*The problem*:
Reproduce, exactly and in full, only the lines below from the one containing "(** [sub in s] *)" through the one containing "let name := Str.strip company_name in".

[Collected data]
┄┄┄┄┄┄┄┄┄┄┄┄┄┄┄┄┄┄┄┄
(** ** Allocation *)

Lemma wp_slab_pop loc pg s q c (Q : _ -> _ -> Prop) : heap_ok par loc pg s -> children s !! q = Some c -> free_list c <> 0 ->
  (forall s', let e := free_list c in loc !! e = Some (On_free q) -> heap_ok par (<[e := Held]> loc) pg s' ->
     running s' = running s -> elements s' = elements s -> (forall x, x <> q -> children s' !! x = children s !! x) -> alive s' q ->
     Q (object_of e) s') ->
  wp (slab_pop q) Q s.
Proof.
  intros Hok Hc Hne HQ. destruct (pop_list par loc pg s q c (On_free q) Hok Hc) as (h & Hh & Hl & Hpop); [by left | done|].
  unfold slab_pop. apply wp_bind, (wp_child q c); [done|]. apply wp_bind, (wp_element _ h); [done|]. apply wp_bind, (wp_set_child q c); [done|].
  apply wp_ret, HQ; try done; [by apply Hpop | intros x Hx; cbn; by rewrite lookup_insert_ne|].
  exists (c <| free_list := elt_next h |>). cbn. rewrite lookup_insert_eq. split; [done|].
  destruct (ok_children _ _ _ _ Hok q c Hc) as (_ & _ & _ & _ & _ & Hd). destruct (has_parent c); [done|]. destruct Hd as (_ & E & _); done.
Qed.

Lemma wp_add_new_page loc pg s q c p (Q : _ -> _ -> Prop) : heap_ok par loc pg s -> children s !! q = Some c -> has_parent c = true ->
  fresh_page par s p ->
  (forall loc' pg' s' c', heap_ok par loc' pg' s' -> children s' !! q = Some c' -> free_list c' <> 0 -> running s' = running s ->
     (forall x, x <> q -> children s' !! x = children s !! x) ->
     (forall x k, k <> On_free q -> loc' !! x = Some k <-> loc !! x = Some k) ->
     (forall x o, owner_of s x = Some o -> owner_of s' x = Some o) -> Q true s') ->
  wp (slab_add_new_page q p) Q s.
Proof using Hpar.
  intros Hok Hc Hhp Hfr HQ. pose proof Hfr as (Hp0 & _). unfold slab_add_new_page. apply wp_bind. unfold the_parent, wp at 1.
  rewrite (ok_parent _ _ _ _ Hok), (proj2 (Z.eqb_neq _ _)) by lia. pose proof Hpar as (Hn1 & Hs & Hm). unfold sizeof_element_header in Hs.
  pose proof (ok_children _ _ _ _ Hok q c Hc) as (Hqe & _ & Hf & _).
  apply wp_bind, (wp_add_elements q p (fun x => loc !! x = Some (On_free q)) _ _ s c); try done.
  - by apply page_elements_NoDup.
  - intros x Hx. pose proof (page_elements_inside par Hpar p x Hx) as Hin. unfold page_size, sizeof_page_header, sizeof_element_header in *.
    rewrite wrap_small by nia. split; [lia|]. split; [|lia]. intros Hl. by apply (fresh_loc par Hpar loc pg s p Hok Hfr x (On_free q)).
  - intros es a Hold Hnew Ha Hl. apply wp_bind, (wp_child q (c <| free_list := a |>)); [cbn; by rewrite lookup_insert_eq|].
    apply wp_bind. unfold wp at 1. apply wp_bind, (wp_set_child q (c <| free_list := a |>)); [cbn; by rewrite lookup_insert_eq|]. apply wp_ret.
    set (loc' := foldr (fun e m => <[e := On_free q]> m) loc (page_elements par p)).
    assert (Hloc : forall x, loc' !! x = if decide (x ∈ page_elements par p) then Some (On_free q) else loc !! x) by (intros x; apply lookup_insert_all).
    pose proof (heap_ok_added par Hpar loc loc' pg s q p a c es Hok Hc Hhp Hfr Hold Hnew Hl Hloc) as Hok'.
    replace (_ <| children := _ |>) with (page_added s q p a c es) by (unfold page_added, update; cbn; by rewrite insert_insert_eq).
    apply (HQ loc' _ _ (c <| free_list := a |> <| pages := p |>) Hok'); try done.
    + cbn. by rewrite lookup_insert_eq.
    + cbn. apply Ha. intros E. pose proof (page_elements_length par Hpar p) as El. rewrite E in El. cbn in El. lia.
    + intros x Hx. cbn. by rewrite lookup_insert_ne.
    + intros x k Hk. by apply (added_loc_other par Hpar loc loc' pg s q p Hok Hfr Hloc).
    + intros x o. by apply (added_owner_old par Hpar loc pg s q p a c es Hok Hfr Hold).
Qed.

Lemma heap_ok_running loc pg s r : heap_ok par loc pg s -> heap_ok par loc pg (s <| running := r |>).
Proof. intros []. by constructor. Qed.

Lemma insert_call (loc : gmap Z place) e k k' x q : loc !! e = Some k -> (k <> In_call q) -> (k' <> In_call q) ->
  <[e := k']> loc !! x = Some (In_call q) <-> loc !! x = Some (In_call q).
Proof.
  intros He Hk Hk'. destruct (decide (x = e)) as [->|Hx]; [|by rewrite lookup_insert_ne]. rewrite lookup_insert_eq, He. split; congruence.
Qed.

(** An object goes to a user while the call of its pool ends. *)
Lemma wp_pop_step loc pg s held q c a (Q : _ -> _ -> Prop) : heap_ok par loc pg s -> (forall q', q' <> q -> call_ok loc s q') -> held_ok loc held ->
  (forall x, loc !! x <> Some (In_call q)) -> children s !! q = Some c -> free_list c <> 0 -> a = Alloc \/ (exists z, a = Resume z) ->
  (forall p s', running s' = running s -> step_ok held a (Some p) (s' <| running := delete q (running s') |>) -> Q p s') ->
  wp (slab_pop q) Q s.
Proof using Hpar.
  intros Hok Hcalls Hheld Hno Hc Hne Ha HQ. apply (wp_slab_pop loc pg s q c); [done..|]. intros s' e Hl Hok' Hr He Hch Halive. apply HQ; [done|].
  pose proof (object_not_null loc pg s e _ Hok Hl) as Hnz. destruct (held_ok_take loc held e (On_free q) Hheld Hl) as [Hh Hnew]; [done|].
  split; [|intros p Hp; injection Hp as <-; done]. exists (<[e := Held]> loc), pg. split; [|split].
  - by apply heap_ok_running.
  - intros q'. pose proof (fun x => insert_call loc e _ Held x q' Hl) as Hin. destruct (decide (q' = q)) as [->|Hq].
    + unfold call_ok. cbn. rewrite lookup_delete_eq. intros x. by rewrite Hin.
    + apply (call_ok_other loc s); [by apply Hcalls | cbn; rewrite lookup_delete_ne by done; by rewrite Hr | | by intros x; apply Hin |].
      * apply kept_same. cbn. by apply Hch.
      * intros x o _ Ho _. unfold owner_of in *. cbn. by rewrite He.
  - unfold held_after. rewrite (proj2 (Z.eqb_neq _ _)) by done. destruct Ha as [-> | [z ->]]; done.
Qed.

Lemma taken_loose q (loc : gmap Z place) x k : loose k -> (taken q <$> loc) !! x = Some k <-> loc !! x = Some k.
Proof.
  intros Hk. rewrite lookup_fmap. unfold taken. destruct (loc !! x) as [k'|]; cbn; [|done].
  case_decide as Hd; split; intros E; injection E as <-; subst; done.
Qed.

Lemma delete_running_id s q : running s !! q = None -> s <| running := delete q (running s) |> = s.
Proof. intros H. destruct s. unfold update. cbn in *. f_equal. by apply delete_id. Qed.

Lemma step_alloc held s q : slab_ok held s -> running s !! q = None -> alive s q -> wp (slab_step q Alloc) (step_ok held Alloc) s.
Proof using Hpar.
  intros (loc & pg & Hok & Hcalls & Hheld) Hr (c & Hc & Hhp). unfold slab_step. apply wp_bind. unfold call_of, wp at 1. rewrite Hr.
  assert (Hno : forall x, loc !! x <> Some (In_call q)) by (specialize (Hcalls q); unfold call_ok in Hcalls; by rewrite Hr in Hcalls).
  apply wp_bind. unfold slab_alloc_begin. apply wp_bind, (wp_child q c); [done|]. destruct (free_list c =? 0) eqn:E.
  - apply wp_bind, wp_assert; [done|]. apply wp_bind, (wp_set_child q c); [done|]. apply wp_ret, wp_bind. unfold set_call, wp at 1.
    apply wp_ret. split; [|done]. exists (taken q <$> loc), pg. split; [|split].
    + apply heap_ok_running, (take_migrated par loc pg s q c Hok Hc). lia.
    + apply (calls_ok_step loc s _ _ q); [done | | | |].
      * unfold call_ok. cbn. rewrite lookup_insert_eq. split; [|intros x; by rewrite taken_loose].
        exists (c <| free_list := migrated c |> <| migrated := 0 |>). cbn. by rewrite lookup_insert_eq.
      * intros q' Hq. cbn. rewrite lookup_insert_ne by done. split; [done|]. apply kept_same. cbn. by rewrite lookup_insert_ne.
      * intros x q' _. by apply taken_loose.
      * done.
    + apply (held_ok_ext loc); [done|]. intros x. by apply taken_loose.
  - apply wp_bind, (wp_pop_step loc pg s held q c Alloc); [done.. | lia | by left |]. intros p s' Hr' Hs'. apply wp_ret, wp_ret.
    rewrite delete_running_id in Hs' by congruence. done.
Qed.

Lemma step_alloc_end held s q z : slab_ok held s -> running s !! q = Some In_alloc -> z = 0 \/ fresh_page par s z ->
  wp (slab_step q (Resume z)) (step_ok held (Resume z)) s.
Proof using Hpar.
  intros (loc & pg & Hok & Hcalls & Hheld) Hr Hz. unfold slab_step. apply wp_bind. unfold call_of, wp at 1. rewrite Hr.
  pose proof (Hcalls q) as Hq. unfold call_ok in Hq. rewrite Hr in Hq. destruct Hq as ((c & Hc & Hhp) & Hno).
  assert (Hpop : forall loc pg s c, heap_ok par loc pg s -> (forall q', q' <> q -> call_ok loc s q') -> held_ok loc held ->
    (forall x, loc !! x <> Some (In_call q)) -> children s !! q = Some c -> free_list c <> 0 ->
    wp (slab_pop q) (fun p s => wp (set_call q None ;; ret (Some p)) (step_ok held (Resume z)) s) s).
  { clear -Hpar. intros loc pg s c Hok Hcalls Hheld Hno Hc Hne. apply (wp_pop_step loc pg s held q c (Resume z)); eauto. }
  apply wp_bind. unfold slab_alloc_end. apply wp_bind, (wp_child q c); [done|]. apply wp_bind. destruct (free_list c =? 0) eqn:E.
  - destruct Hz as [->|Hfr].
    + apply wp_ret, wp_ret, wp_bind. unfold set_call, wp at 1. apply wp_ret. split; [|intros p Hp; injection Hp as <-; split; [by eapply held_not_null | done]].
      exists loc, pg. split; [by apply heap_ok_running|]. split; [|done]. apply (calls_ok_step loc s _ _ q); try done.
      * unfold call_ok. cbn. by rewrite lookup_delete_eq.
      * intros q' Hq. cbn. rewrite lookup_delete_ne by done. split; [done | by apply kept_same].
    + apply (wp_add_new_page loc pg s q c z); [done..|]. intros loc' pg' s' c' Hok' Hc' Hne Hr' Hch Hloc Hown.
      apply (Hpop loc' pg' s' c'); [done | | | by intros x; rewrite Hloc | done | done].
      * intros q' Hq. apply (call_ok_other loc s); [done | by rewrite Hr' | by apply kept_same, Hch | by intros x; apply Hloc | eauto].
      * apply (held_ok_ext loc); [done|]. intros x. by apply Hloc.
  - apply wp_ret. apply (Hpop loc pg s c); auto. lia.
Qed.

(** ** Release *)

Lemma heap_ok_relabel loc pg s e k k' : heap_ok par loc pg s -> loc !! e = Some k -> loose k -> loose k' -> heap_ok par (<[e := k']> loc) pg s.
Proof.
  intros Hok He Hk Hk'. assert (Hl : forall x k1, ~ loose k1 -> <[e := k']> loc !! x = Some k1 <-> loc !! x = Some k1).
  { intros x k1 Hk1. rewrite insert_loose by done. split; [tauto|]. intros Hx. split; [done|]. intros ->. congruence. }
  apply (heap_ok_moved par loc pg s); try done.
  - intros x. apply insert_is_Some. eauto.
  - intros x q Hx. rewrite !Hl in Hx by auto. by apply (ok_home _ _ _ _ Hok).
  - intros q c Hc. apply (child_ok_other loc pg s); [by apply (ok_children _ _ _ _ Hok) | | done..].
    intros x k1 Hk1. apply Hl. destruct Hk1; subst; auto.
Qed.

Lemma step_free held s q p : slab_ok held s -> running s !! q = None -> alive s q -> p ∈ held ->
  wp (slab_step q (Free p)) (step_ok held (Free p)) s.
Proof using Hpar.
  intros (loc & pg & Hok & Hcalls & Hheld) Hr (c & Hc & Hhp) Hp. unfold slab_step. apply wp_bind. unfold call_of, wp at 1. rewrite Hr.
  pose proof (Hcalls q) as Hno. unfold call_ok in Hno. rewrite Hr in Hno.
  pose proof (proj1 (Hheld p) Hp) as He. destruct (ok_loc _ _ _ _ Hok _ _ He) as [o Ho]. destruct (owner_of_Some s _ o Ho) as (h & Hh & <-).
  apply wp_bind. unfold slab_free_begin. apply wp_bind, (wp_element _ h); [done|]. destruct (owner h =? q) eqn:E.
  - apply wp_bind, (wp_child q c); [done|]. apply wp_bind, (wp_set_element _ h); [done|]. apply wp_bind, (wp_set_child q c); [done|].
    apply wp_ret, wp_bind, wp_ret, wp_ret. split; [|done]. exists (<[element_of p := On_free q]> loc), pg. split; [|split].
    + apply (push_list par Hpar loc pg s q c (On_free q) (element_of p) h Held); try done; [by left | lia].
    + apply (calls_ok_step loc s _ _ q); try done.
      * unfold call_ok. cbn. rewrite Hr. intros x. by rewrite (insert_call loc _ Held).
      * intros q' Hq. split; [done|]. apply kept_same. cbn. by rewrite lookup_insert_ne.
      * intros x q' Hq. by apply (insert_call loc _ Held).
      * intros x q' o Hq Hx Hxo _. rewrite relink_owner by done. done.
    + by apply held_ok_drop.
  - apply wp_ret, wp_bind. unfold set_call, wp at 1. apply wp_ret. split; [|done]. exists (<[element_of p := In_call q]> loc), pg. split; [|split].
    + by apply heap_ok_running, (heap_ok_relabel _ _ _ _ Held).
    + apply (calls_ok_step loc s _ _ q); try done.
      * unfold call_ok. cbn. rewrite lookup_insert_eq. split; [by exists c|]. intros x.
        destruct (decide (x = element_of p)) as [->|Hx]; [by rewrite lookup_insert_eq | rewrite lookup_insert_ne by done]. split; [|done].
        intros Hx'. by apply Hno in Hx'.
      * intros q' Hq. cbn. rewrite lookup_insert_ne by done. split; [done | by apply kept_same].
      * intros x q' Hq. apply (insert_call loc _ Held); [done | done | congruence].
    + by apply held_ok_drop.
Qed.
┄┄┄┄┄┄┄┄┄┄┄┄┄┄┄┄┄┄┄┄
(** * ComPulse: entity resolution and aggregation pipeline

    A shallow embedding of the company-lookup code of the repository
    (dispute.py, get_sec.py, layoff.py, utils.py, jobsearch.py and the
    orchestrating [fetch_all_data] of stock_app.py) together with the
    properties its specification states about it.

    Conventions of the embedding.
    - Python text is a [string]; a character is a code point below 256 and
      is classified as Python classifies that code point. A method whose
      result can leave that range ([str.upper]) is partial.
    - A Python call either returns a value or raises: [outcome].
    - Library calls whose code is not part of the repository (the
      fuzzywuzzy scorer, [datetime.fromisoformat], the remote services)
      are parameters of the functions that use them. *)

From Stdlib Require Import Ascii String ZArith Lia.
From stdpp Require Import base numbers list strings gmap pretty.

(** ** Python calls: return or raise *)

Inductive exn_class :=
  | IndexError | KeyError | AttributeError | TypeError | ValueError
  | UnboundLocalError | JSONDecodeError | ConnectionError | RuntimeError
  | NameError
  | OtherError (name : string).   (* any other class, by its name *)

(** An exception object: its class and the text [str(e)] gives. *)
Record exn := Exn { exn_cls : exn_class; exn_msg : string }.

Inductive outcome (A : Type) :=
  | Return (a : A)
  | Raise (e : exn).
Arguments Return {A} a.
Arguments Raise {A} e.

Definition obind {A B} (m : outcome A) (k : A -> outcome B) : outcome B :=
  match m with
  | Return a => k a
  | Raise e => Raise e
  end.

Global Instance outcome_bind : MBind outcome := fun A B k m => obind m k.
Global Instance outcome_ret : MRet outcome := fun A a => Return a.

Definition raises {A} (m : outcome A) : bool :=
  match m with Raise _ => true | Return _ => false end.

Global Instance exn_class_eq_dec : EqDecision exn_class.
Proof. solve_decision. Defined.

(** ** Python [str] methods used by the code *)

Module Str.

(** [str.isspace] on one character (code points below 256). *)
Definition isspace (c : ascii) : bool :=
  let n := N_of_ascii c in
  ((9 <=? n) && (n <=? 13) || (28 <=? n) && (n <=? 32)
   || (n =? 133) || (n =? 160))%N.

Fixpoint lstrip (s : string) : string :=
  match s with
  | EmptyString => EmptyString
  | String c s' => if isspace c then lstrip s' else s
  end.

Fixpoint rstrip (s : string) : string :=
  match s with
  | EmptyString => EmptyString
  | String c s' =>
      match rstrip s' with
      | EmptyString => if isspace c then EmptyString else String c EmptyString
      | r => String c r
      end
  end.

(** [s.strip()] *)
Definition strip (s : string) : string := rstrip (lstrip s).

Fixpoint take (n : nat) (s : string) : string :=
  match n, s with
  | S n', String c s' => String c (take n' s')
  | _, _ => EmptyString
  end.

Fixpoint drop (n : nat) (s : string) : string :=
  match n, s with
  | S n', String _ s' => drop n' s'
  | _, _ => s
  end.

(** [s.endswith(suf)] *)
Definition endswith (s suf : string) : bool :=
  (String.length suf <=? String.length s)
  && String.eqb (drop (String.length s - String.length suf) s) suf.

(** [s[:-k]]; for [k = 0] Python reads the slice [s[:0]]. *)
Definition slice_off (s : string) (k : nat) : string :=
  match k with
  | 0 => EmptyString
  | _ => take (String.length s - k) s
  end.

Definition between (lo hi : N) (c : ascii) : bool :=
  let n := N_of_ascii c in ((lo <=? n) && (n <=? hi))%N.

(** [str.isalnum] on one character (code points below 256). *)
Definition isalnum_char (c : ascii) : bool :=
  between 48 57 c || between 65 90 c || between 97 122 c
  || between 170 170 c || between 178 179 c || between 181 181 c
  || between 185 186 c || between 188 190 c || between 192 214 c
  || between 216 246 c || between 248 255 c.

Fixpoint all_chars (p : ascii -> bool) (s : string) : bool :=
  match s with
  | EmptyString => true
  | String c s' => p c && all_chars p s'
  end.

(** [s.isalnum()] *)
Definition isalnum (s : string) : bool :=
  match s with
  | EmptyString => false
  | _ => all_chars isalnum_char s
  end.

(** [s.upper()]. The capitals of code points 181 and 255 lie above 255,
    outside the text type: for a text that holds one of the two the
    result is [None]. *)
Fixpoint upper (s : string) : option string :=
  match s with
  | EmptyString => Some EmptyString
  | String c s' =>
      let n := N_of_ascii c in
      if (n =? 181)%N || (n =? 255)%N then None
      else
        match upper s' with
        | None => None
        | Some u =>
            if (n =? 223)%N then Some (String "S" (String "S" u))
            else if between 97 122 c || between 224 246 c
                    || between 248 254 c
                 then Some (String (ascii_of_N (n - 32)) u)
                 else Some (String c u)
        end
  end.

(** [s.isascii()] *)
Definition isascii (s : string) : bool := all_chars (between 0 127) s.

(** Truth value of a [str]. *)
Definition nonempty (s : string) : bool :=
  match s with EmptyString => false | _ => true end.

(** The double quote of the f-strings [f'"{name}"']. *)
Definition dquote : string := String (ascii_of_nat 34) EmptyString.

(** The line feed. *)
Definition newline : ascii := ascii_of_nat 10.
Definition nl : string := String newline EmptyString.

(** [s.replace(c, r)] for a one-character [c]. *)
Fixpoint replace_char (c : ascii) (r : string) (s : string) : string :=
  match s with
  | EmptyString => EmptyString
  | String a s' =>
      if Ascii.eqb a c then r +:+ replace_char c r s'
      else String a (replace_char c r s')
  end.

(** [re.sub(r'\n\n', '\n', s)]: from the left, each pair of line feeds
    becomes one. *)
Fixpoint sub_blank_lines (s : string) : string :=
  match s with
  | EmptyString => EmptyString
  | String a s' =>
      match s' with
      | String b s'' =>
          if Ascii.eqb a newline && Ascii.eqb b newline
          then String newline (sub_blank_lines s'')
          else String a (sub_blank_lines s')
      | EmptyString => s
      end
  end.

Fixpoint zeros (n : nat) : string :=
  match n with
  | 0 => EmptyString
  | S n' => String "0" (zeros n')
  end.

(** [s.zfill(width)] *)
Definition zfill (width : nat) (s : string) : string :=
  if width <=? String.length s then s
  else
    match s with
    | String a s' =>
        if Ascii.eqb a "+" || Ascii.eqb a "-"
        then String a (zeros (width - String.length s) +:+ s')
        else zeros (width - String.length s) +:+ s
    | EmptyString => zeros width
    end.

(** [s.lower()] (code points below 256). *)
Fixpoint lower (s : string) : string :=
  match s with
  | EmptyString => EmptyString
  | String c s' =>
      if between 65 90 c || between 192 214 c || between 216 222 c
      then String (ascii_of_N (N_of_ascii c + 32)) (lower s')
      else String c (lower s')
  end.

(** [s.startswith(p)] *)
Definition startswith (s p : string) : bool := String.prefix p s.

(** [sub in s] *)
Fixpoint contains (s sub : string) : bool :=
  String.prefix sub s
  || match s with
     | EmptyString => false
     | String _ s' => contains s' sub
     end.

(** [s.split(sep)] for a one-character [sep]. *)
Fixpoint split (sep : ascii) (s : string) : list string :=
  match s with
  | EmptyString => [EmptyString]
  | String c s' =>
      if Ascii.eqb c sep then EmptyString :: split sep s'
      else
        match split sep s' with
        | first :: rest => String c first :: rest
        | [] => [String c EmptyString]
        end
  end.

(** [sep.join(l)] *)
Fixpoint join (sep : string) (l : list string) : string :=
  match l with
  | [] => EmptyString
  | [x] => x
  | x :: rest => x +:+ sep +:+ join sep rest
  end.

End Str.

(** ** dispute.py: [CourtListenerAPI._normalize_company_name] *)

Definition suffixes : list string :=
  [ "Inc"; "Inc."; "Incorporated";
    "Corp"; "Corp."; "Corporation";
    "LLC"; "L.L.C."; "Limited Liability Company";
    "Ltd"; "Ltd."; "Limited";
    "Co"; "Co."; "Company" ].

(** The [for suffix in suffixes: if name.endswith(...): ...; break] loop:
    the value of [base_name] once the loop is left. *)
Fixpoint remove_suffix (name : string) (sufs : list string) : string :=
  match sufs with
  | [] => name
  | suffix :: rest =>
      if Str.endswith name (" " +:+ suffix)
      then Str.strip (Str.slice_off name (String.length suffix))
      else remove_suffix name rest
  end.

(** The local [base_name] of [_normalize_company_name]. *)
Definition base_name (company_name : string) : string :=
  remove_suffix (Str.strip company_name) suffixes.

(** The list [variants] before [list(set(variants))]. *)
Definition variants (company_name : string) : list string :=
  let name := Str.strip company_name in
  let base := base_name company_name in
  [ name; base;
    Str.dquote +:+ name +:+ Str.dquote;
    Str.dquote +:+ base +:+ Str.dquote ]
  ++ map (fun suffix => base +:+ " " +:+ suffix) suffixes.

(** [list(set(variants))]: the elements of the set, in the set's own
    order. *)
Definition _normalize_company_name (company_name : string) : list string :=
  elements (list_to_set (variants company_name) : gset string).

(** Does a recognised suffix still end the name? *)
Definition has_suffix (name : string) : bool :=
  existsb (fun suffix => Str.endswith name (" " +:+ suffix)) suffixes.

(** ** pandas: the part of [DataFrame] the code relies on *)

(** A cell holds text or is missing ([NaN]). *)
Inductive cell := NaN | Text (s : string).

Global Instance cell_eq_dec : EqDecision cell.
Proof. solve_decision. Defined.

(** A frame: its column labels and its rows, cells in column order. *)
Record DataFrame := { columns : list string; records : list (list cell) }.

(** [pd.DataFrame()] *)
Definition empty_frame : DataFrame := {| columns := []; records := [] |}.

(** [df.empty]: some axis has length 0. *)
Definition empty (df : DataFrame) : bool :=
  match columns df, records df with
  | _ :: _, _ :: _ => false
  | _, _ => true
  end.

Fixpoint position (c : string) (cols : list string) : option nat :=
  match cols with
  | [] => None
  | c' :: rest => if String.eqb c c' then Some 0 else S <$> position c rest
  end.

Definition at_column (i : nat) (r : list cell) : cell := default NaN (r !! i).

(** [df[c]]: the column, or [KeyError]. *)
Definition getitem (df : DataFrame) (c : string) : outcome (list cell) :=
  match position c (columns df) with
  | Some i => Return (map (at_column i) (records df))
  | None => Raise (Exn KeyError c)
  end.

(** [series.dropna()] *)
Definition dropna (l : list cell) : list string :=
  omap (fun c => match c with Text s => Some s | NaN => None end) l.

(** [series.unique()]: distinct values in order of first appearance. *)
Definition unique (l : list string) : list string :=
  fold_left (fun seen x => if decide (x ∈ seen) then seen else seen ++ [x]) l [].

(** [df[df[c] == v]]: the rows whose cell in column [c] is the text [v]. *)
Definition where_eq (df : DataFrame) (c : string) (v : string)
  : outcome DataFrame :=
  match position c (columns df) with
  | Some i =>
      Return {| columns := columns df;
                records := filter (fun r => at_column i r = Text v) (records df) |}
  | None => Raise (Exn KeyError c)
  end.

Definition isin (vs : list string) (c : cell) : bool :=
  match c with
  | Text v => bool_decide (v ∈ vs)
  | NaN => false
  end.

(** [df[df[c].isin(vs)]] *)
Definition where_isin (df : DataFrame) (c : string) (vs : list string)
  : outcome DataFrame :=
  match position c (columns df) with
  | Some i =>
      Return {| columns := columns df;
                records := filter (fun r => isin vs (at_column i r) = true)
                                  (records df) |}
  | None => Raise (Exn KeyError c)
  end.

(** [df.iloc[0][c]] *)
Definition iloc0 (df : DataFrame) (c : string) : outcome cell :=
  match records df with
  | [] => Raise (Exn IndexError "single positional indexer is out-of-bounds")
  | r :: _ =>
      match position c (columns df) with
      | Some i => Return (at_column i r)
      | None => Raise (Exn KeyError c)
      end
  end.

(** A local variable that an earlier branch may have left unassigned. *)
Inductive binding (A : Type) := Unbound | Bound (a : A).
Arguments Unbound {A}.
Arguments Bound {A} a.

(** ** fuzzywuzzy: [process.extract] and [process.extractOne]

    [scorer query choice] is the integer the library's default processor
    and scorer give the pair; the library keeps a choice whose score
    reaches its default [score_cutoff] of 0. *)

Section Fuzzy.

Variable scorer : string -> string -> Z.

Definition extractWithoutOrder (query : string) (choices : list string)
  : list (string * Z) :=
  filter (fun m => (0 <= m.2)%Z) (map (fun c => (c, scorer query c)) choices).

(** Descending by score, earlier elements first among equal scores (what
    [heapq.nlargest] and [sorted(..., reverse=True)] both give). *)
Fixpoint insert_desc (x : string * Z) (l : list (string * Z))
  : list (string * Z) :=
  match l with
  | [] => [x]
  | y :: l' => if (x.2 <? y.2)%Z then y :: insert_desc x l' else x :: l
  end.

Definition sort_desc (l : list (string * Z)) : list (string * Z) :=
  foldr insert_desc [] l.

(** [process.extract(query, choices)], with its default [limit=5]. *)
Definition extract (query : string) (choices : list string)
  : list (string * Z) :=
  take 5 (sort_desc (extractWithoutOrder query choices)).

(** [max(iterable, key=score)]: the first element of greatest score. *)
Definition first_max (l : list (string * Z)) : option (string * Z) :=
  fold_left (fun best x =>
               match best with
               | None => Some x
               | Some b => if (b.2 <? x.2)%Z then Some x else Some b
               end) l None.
┄┄┄┄┄┄┄┄┄┄┄┄┄┄┄┄┄┄┄┄
*Response*:
(** [sub in s] *)
Fixpoint contains (s sub : string) : bool :=
  String.prefix sub s
  || match s with
     | EmptyString => false
     | String _ s' => contains s' sub
     end.

(** [s.split(sep)] for a one-character [sep]. *)
Fixpoint split (sep : ascii) (s : string) : list string :=
  match s with
  | EmptyString => [EmptyString]
  | String c s' =>
      if Ascii.eqb c sep then EmptyString :: split sep s'
      else
        match split sep s' with
        | first :: rest => String c first :: rest
        | [] => [String c EmptyString]
        end
  end.

(** [sep.join(l)] *)
Fixpoint join (sep : string) (l : list string) : string :=
  match l with
  | [] => EmptyString
  | [x] => x
  | x :: rest => x +:+ sep +:+ join sep rest
  end.

End Str.

(** ** dispute.py: [CourtListenerAPI._normalize_company_name] *)

Definition suffixes : list string :=
  [ "Inc"; "Inc."; "Incorporated";
    "Corp"; "Corp."; "Corporation";
    "LLC"; "L.L.C."; "Limited Liability Company";
    "Ltd"; "Ltd."; "Limited";
    "Co"; "Co."; "Company" ].

(** The [for suffix in suffixes: if name.endswith(...): ...; break] loop:
    the value of [base_name] once the loop is left. *)
Fixpoint remove_suffix (name : string) (sufs : list string) : string :=
  match sufs with
  | [] => name
  | suffix :: rest =>
      if Str.endswith name (" " +:+ suffix)
      then Str.strip (Str.slice_off name (String.length suffix))
      else remove_suffix name rest
  end.

(** The local [base_name] of [_normalize_company_name]. *)
Definition base_name (company_name : string) : string :=
  remove_suffix (Str.strip company_name) suffixes.

(** The list [variants] before [list(set(variants))]. *)
Definition variants (company_name : string) : list string :=
  let name := Str.strip company_name in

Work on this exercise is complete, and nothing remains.